Life Begins at the End of Your Comfort Zone. Wie viel Risiko gehört zu einem echten Abenteuer? Was macht die Faszination von Lost Places aus? Und wie fit muss ich für eine Trekkingtour sein? Wenn jemand all diese Fragen beantworten kann, dann Fritz Meinecke. Ob Wandern durch den Harz, eine 550 Kilometer lange Alpenüberquerung zu Fuß, Urban-Exploring-Tour durch verlassene Bunker oder die Todeszone von Tschernobyl – Abenteuerlust und Freiheitssuche lassen den Outdoor-Profi immer wieder aus seiner Komfortzone ausbrechen. Hier erzählt er von seinen spannendsten Projekten, empfiehlt für jede Unternehmung das richtige Equipment und erklärt, wie man mit wenigen Hilfsmitteln ein Feuer macht und einen Übernachtungsschutz baut.
Wer nach einer Bingo-Vorlage für möglichst viele Kalendersprüche in enger Abfolge sucht, ist hier goldrichtig. Es fällt schwer, bei dieser Ballung an Weisheiten ernst zu bleiben. Wahrscheinlich hätte mir das Buch mit 18 aber gefallen.
Insgesamt wirkt das Werk etwas schlecht gealtert.

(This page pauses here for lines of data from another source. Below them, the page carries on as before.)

Definition BuildRouteNotFoundResponse (p m : bytes) : HttpResponse :=
  with_body (new_HttpResponse 404 #"Not Found" #"application/json")
    (dump ((#"error", #"Route not found") ::
           (if bool_decide (m = []) then [] else [(#"method", m)]) ++ [(#"path", p)])).

Definition BuildMethodNotAllowedResponse (req : HttpRequest) : HttpResponse :=
  match GetAllowedHttpMethods (Path req) with
  | [] => BuildRouteNotFoundResponse (Path req) (Method req)
  | Methods =>
      with_body (with_header #"Allow" (comma_list Methods) (new_HttpResponse 405 #"Method Not Allowed" #"application/json"))
        (dump_methods (Method req) (Path req) Methods)
  end.

Definition server_error (what : bytes) : HttpResponse :=
  with_body (new_HttpResponse 500 #"Internal Server Error" #"application/json")
    (json_text #"{'error':'Internal server error','message':'" ++ EscapeJSONString what ++ json_text #"'}").

(** What remains once the access checks have passed the request. *)

Definition dispatch (Now : Z) (req : HttpRequest) (c : Conn) (s : Server W) : Conn * Server W :=
  match (if IsMutatingRequestMethod (Method req) (Path req) then refuse_mutation s req else None) with
  | Some r => (SendResponse r c, s)
  | None =>
      if bool_decide (ResolveHttpRoute (Path req) (Method req) = NotFound)
      then (SendResponse (BuildMethodNotAllowedResponse req) c, s)
      else
        let (s, answer) := serve s req in
        match answer with
        | Ok r => (set_activity Now (SendResponse r c), s)
        | Err what => (SendResponse (server_error what) c, s)
        end
  end.

Definition ProcessSingleRequest (Now : Z) (RequestStr : bytes) (c : Conn) (s : Server W) : Conn * Server W :=
  let NowMS := Now / 10 ^ 6 in
  if Closing c then (c, s)
  else
    match ParseHttpRequest RequestStr with
    | None => (SendResponse (with_body (new_HttpResponse 400 #"Bad Request" #"text/plain") #"Invalid HTTP request") c, s)
    | Some r =>
        let req := set_remote (ClientIP c) (ClientPort c) r in
        let c := set_request_id (GetHeaderValueInsensitive (RequestHeaders req) #"X-Request-Id") c in
        if bool_decide (Method req = #"OPTIONS") then (SendResponse (new_HttpResponse 200 #"OK" #"text/plain") c, s)
        else
          match availability s req with
          | Some r => (SendResponse r c, s)
          | None =>
              match AuthorizeHttpRequest sha256 dump NowMS s req with
              | Refuse r => (SendResponse r c, s)
              | Pass req =>
                  let c := accept_request req c in
                  let (s, v) := gate sha256 dump NowMS s req in
                  match v with
                  | Refuse r => (SendResponse r c, s)
                  | Pass req => dispatch Now req c s
                  end
              end
          end
    end.

(** ** The request buffer *)

(** How many bytes the next request has, from the text of its headers. *)

Inductive Frame :=
| Incomplete
| Reject (r : HttpResponse)
| Complete (n : nat).

Definition body_length (BodyStart : nat) (HeadersPart : bytes) : Z + HttpResponse :=
  match content_length_field HeadersPart with
  | LengthStr v =>
      match from_chars v with
      | Some (ParsedLength, []) =>
          if HTTP_MAX_REQUEST_SIZE <? ParsedLength
          then inr (plain_error 413 #"Payload Too Large" #"{'error':'Content-Length too large'}")
          else if 2 ^ 64 - 1 - Z.of_nat BodyStart <? ParsedLength
          then inr (plain_error 413 #"Payload Too Large" #"{'error':'Content-Length overflow'}")
          else inl ParsedLength
      | _ => inr (plain_error 400 #"Bad Request" #"{'error':'Invalid Content-Length format'}")
      end
  | _ => inl 0
  end.

Definition next_frame (b : bytes) : Frame :=
  match find_sub header_end b with
  | None => Incomplete
  | Some HeaderEnd =>
      let HeadersPart := take (HeaderEnd + 4) b in
      if HTTP_MAX_HEADER_SIZE <? size HeadersPart
      then Reject (plain_error 431 #"Request Header Fields Too Large" #"{'error':'Header size too large'}")
      else
        match HasValidRequestFramingHeaders HeadersPart with
        | Err _ => Reject (json_error 400 #"Bad Request" #"{'error':'Invalid request framing'}")
        | Ok _ =>
            match body_length (HeaderEnd + 4) HeadersPart with
            | inr r => Reject r
            | inl n => if size b <? Z.of_nat (HeaderEnd + 4) + n then Incomplete
                       else Complete (HeaderEnd + 4 + Z.to_nat n)
            end
        end
  end.

(** One turn of the loop takes at least the four bytes that end the headers; [fuel]
    is the size of the buffer. *)

Fixpoint process_loop (fuel : nat) (Now : Z) (c : Conn) (s : Server W) : Conn * Server W :=
  match fuel with
  | O => (c, s)
  | S fuel =>
      match next_frame (RequestBuffer c) with
      | Incomplete => (c, s)
      | Reject r => (SendResponse r (set_keep_alive false c), s)
      | Complete n =>
          let RequestStr := take n (RequestBuffer c) in
          let (c, s) := ProcessSingleRequest Now RequestStr (set_buffer (drop n (RequestBuffer c)) c) s in
          if negb (KeepAlive c) ||
             ((HTTP_MAX_REQUESTS_PER_CONNECTION <=? RequestsProcessed c) && bool_decide (RequestBuffer c = []))
          then (c, s) else process_loop fuel Now c s
      end
  end.

Definition ProcessMultipleRequests (Now : Z) (c : Conn) (s : Server W) : Conn * Server W :=
  process_loop (S (length (RequestBuffer c))) Now c s.

(** ** Read events *)

(** How the calls of [recv] end: nothing more to read, the peer gone, an error. *)

Inductive RecvEnd := WouldBlock | Disconnected | RecvError.

(** The chunks are what the calls return, in order; the result says whether
    reading goes on to the headers. *)

Fixpoint receive (chunks : list bytes) (e : RecvEnd) (c : Conn) : Conn * bool :=
  match chunks with
  | [] => match e with WouldBlock => (c, true) | Disconnected => (close c, false) | RecvError => (OnEventHandlerError c, false) end
  | b :: r =>
      if HTTP_MAX_REQUEST_SIZE - size b <? size (RequestBuffer c) then (close c, false)
      else receive r e (set_buffer (RequestBuffer c ++ b) c)
  end.

Definition reject_and_close (r : HttpResponse) (c : Conn) : Conn := close (SendResponse r c).

(** The checks of the length field on a read event, before the buffer is
    processed; [true] when it is to be. *)

Definition read_length (BodyStart : nat) (v : bytes) (c : Conn) : Conn * bool :=
  let LengthStr := match trim blank v with [] => v | _ => reverse (skip_while blank (reverse v)) end in
  if 20 <? size LengthStr
  then (reject_and_close (plain_error 413 #"Payload Too Large" #"{'error':'Content-Length string too long'}") c, false)
  else if bool_decide (LengthStr = []) || negb (forallb isdigit LengthStr)
  then (reject_and_close (plain_error 400 #"Bad Request" #"{'error':'Invalid Content-Length format'}") c, false)
  else
    match from_chars LengthStr with
    | None => (c, true)
    | Some (ParsedLength, _) =>
        if HTTP_MAX_REQUEST_SIZE <? ParsedLength
        then (reject_and_close (plain_error 413 #"Payload Too Large" #"{'error':'Content-Length too large'}") c, false)
        else if 2 ^ 64 - 1 - Z.of_nat BodyStart <? ParsedLength
        then (reject_and_close (plain_error 413 #"Payload Too Large" #"{'error':'Content-Length overflow'}") c, false)
        else (c, ParsedLength <=? size (RequestBuffer c) - Z.of_nat BodyStart)
    end.

Definition read_headers (c : Conn) : Conn * bool :=
  match find_sub header_end (RequestBuffer c) with
  | None => (c, false)
  | Some HeaderEnd =>
      let HeadersPart := take (HeaderEnd + 4) (RequestBuffer c) in
      if HTTP_MAX_HEADER_SIZE <? size HeadersPart
      then (reject_and_close (plain_error 431 #"Request Header Fields Too Large" #"{'error':'Header size too large'}") c, false)
      else
        match HasValidRequestFramingHeaders HeadersPart with
        | Err _ => (SendResponse (json_error 400 #"Bad Request" #"{'error':'Invalid request framing'}") (set_keep_alive false c), false)
        | Ok _ =>
            match content_length_field HeadersPart with
            | LengthStr v => read_length (HeaderEnd + 4) v c
            | NoEnd => (c, false)
            | NoValue | NoField => (c, true)
            end
        end
  end.

(** Eight tenths of the largest request. *)

Definition large_buffer : Z := 83886080.

Definition OnEventHandlerRead (Now : Z) (chunks : list bytes) (e : RecvEnd) (c : Conn) (s : Server W) : Conn * Server W :=
  let Elapsed := seconds (Now - LastActivity c) in
  if HTTP_CONNECTION_TIMEOUT_SECONDS <? Elapsed then (close c, s)
  else if (large_buffer <? size (RequestBuffer c)) && (10 <? Elapsed) then (close c, s)
  else if HTTP_MAX_REQUEST_SIZE <=? size (RequestBuffer c)
  then (reject_and_close (plain_error 413 #"Payload Too Large" #"{'error':'Request too large'}") c, s)
  else
    let (c, open) := receive chunks e c in
    if open then
      let (c, ready) := read_headers c in
      if ready then ProcessMultipleRequests Now c s else (c, s)
    else (c, s).

(** ** Events *)

Inductive Event :=
| Read (Now : Z) (chunks : list bytes) (e : RecvEnd)
| Write (results : list SendResult)
| SocketError
| Cleanup (Now : Z)
| Force.

(** The state of a connection, of the server, and the bytes written so far. The
    socket engine delivers no event for a descriptor that was removed. *)

Definition handle (x : Conn * Server W * bytes) (ev : Event) : Conn * Server W * bytes :=
  let '(c, s, out) := x in
  if negb (HasFD c) then x
  else match ev with
  | Read t chunks e => (OnEventHandlerRead t chunks e c s, out)
  | Write results => let (c', w) := OnEventHandlerWrite results c in (c', s, out ++ w)
  | SocketError => (OnEventHandlerError c, s, out)
  | Cleanup t => (CleanupConnection t c, s, out)
  | Force => (ForceClose c, s, out)
  end.

Definition events (x : Conn * Server W * bytes) (evs : list Event) : Conn * Server W * bytes := foldl handle x evs.

End Server.

End HttpConnection.
(* ===== verification/HttpConnectionProps.v ===== *)
(** * HTTP connections: properties

    A connection is simulated by an ideal one, which answers each request once and
    has one list of responses ([connection_refines_stream]); reading splits a byte stream into the
    same requests however it arrives; parsed headers cannot split a response. *)

From S2P Require Import Prelude CText StdMap SearchCache ApiKeys UserAuth HttpRoutes HttpMessage HttpGate HttpConnection.

Module HttpConnectionProps.
Import SearchCache HttpRoutes HttpMessage HttpGate HttpConnection.

(** ** Headers *)

Definition clean (s : bytes) : Prop := Forall (fun c => c ∉ [CR; LF; NUL]) s.

Definition clean_header (h : bytes * bytes) : Prop :=
  clean h.1 /\ clean h.2 /\ h.1 <> [] /\ size h.1 <= MaxHeaderKeyLen /\ size h.2 <= MaxHeaderValueLen.

Lemma skip_while_suffix p s : exists a, s = a ++ skip_while p s.
Proof. exists (span p s).1. symmetry. apply span_app. Qed.

Lemma trim_infix p s : exists a b, s = a ++ trim p s ++ b.
Proof.
  destruct (skip_while_suffix p s) as [a Ha]. destruct (skip_while_suffix p (reverse (skip_while p s))) as [b Hb].
  exists a, (reverse b). unfold trim. rewrite Ha at 1. f_equal.
  rewrite <- reverse_app, <- Hb. by rewrite reverse_involutive.
Qed.

Lemma trim_sub (P : ascii -> Prop) p s : Forall P s -> Forall P (trim p s).
Proof. destruct (trim_infix p s) as (a & b & E). rewrite E at 1. by rewrite !Forall_app; intros (_ & ? & _). Qed.

Lemma trim_size p s : size (trim p s) <= size s.
Proof. destruct (trim_infix p s) as (a & b & E). unfold size. rewrite E at 2. rewrite !length_app. lia. Qed.

Lemma trim_trim p s : trim p (trim p s) = trim p s.
Proof.
  assert (forall t, skip_while p (skip_while p t) = skip_while p t) as Hs.
  { intros t. apply skip_while_stays. intros c Hc. unfold skip_while in *.
    destruct (span p t).2 as [|d r] eqn:E; [done|]. injection Hc as <-. by eapply span_rest. }
  unfold trim at 1. rewrite (skip_while_stays p (trim p s)).
  - unfold trim. rewrite reverse_involutive, Hs. done.
  - intros c Hc. unfold trim in Hc. rewrite head_reverse in Hc.
    destruct (skip_while_suffix p (reverse (skip_while p s))) as [b Hb].
    apply (f_equal last) in Hb. rewrite last_reverse, last_app in Hb. rewrite Hc in Hb.
    unfold skip_while in Hb. destruct (span p s).2 as [|d r] eqn:E; [done|]. injection Hb as <-. by eapply span_rest.
Qed.

Lemma tolower_clean c : c ∉ [CR; LF; NUL] -> tolower c ∉ [CR; LF; NUL].
Proof.
  by_bytes (fun c => bool_decide (c ∈ [CR; LF; NUL]) || bool_decide (tolower c ∉ [CR; LF; NUL])) c.
  rewrite orb_true_iff, !bool_decide_eq_true. tauto.
Qed.

Lemma existsb_clean s : existsb (fun c => bool_decide (c ∈ [CR; LF; NUL])) s = false -> clean s.
Proof.
  unfold clean. intros H. apply Forall_forall. intros c Hc Hin. apply not_true_iff_false in H. apply H.
  apply existsb_exists. exists c. split; [by apply list_elem_of_In|by apply bool_decide_eq_true].
Qed.

Lemma header_line_clean k v m : trim blank k = k -> Forall clean_header m -> Forall clean_header (header_line k v m).1.
Proof.
  intros Hk Hm. unfold header_line. destruct (_ || _ || _ || _); [constructor|].
  destruct (negb (valid_key k) || bool_decide (k = [])) eqn:E1; [constructor|].
  destruct (existsb _ k) eqn:Ek; [done|]. destruct (existsb _ v) eqn:Ev; [done|].
  destruct ((_ <? _) || (_ <? _)) eqn:El; [constructor|]. apply orb_false_iff in E1 as [_ Hne%bool_decide_eq_false].
  apply orb_false_iff in El as [L1%Z.ltb_ge L2%Z.ltb_ge]. apply existsb_clean in Ek, Ev.
  cbn [fst]. apply StdMap.put_Forall; [|done]. rewrite Hk. unfold clean_header, lowercase, clean in *. cbn [fst snd].
  split_and!; [|by apply trim_sub| | |].
  - apply Forall_fmap. eapply Forall_impl; [done|]. apply tolower_clean.
  - by destruct k.
  - unfold size in *. by rewrite length_fmap.
  - pose proof (trim_size blank v). lia.
Qed.

Lemma parse_headers_clean n m ls : Forall clean_header m -> Forall clean_header (parse_headers n m ls).
Proof.
  revert n m. induction ls as [|l ls IH]; intros n m Hm; [done|]. cbn [parse_headers].
  destruct (_ <=? n); [constructor|]. destruct (find_char _ l); [|by apply IH].
  assert (Forall clean_header (header_line (trim blank (take n0 l)) (trim blank (drop (S n0) l)) m).1) by
    (apply header_line_clean; [apply trim_trim|done]).
  destruct (header_line _ _ m) as [m' [|]]; [by apply IH|done].
Qed.

Lemma getlines_In_parse raw req : ParseHttpRequest raw = Some req -> exists t, RequestHeaders req = ParseHeaders t.
Proof.
  unfold ParseHttpRequest. intros H. repeat (destr_in H; try congruence). apply (inj Some) in H as <-. by eexists.
Qed.

(** A request cannot split a response. Every header that a parsed request has
    is free of carriage returns, line feeds and zero bytes in its name and value,
    has a name, and is within the limits on lengths; so is the request id that is
    echoed in the response. *)
Theorem parsed_headers_clean raw req :
  ParseHttpRequest raw = Some req ->
  Forall clean_header (RequestHeaders req) /\ clean (GetHeaderValueInsensitive (RequestHeaders req) #"X-Request-Id").
Proof.
  intros [t ->]%getlines_In_parse. assert (Forall clean_header (ParseHeaders t)) as H by (by apply parse_headers_clean).
  split; [done|]. unfold GetHeaderValueInsensitive. destruct (List.find _ _) as [h|] eqn:E; [|constructor].
  apply List.find_some in E as [E _]. apply list_elem_of_In in E. rewrite Forall_forall in H. by destruct (H h E) as (_ & ? & _).
Qed.
(* ===== verification/HttpDispatchProps.v ===== *)
(** * Dispatch of requests: properties

    The two ways of choosing a handler compared. Paths are lists of segments, and
    the tests of the dispatcher are evaluated on segments, so that the names of
    collections and documents can be variables. *)

From S2P Require Import Prelude CText SearchCache ApiKeys HttpRoutes HttpMessage HttpGate HttpDispatch.

Module HttpDispatchProps.
Import HttpRoutes HttpGate HttpDispatch.

(** ** Paths as lists of segments *)

Definition join_path (segs : list bytes) : bytes := mjoin ((fun s => slash :: s) <$> segs).

Definition no_slash (s : bytes) : Prop := Forall (fun c => is_byte slash c = false) s.

Definition plain (s : bytes) : Prop := s <> [] /\ no_slash s /\ Forall (fun c => is_byte "?"%char c = false) s.

(** A text of the dispatcher, cut at its slashes; the last piece need not be a whole
    segment. *)

Fixpoint cut (current t : bytes) : list bytes :=
  match t with
  | [] => [current]
  | c :: r => if is_byte slash c then current :: cut [] r else cut (current ++ [c]) r
  end.

Definition pieces (t : bytes) : list bytes := tail (cut [] t).

Fixpoint match_here (ws segs : list bytes) : bool :=
  match ws, segs with
  | [], _ => true
  | _ :: _, [] => false
  | w :: ws', s :: r =>
      match ws' with
      | [] => starts_with w s
      | _ => bool_decide (s = w) && match_here ws' r
      end
  end.

Fixpoint match_somewhere (ws segs : list bytes) : bool :=
  match segs with
  | [] => false
  | _ :: r => match_here ws segs || match_somewhere ws r
  end.

Lemma join_path_cons s r : join_path (s :: r) = slash :: s ++ join_path r.
Proof. done. Qed.

Lemma starts_with_cons p s c d : starts_with (c :: p) (d :: s) = bool_decide (d = c) && starts_with p s.
Proof.
  unfold starts_with. cbn [length take]. destruct (bool_decide_reflect (take (length p) s = p)) as [->|H]; cbn.
  - destruct (bool_decide_reflect (d = c)) as [->|Hd]; [by rewrite bool_decide_eq_true_2|].
    rewrite bool_decide_eq_false_2; [done|]. by intros [= ->].
  - rewrite andb_false_r, bool_decide_eq_false_2; [done|]. by intros [= _ ?].
Qed.

Lemma not_slash c : is_byte slash c = false -> c <> slash.
Proof. unfold is_byte. by rewrite bool_decide_eq_false. Qed.

Lemma starts_with_short p : starts_with p [] = bool_decide (p = []).
Proof. unfold starts_with. rewrite take_nil. apply bool_decide_ext. by split. Qed.

(** [x] is empty or begins with a slash. *)

Definition at_slash (x : bytes) : Prop := x = [] \/ exists r, x = slash :: r.

Lemma at_slash_join segs : at_slash (join_path segs).
Proof. destruct segs; [by left|]. right. by eexists. Qed.

Lemma starts_with_segment w s x : no_slash w -> no_slash s -> at_slash x -> starts_with w (s ++ x) = starts_with w s.
Proof.
  intros Hw. revert s. induction Hw as [|c w Hc Hw IH]; intros s Hs Hx; [done|]. destruct s as [|d s].
  - cbn [app]. rewrite starts_with_short, bool_decide_eq_false_2 by done. destruct Hx as [->|[r ->]]; [done|].
    rewrite starts_with_cons. rewrite bool_decide_eq_false_2; [done|]. apply not_slash in Hc. congruence.
  - apply Forall_cons in Hs as [Hd Hs]. cbn [app]. rewrite !starts_with_cons. by rewrite IH.
Qed.

Lemma starts_with_whole w s x y :
  no_slash w -> no_slash s -> at_slash x -> starts_with (w ++ slash :: y) (s ++ x) = bool_decide (s = w) && starts_with (slash :: y) x.
Proof.
  intros Hw. revert s. induction Hw as [|c w Hc Hw IH]; intros s Hs Hx.
  - destruct s as [|d s]; [done|]. apply Forall_cons in Hs as [Hd _]. cbn [app]. rewrite starts_with_cons.
    rewrite (bool_decide_eq_false_2 (d = slash)); [done|]. by apply not_slash in Hd.
  - destruct s as [|d s].
    + cbn [app]. destruct Hx as [->|[r ->]]; [by rewrite starts_with_short|]. rewrite starts_with_cons.
      rewrite (bool_decide_eq_false_2 (slash = c)); [done|]. apply not_slash in Hc. congruence.
    + apply Forall_cons in Hs as [Hd Hs]. cbn [app]. rewrite starts_with_cons, IH by done. rewrite andb_assoc. f_equal.
      destruct (bool_decide_reflect (d = c)) as [->|Hn]; cbn [andb].
      * apply bool_decide_ext. split; [by intros ->|by intros [= ->]].
      * rewrite bool_decide_eq_false_2; [done|]. by intros [= -> _].
Qed.

Lemma starts_with_join ws segs :
  Forall no_slash ws -> Forall no_slash segs -> ws <> [] -> starts_with (join_path ws) (join_path segs) = match_here ws segs.
Proof.
  intros Hws. revert segs. induction Hws as [|w ws Hw Hws IH]; intros segs Hs Hne; [done|].
  rewrite join_path_cons. destruct segs as [|s r]; [by rewrite starts_with_short|]. apply Forall_cons in Hs as [Hs Hr].
  rewrite join_path_cons, starts_with_cons, bool_decide_eq_true_2 by done. cbn [andb match_here].
  destruct ws as [|w2 ws]; [cbn; rewrite app_nil_r; apply starts_with_segment; [done|done|apply at_slash_join]|].
  rewrite join_path_cons, starts_with_whole by (done || apply at_slash_join). by rewrite <- join_path_cons, IH.
Qed.

Lemma mentions_cons t c s : mentions t (c :: s) = starts_with t (c :: s) || mentions t s.
Proof.
  unfold mentions. cbn [find_sub]. destruct (starts_with t (c :: s)); [by rewrite bool_decide_eq_true_2|]. cbn [orb].
  apply bool_decide_ext. by rewrite fmap_is_Some.
Qed.

Lemma mentions_skip t s x : no_slash s -> mentions (slash :: t) (s ++ x) = mentions (slash :: t) x.
Proof.
  induction 1 as [|c s Hc Hs IH]; [done|]. cbn [app]. rewrite mentions_cons, starts_with_cons.
  rewrite (bool_decide_eq_false_2 (c = slash)); [done|]. by apply not_slash in Hc.
Qed.

Lemma mentions_join w ws segs :
  Forall no_slash (w :: ws) -> Forall no_slash segs -> mentions (join_path (w :: ws)) (join_path segs) = match_somewhere (w :: ws) segs.
Proof.
  intros Hw Hs. induction Hs as [|s r Hs Hr IH]; [done|]. change (match_somewhere (w :: ws) (s :: r)) with
    (match_here (w :: ws) (s :: r) || match_somewhere (w :: ws) r).
  rewrite <- IH, <- starts_with_join by (done || by constructor). rewrite (join_path_cons s r), mentions_cons.
  f_equal. rewrite (join_path_cons w ws). by apply mentions_skip.
Qed.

Man spürt ihm stark die Entstehung zu Beginn der 2010er Jahre an. Ich würde behaupten, dass lost places wie Tschernobyl und urban exploring nicht mehr so unbekannt und neu oder "verrückt" sind wie sie es damals waren.
Es ist im Übrigen kein Survivalguide im eigentlichen Sinne, sondern eher eine Autobiografie.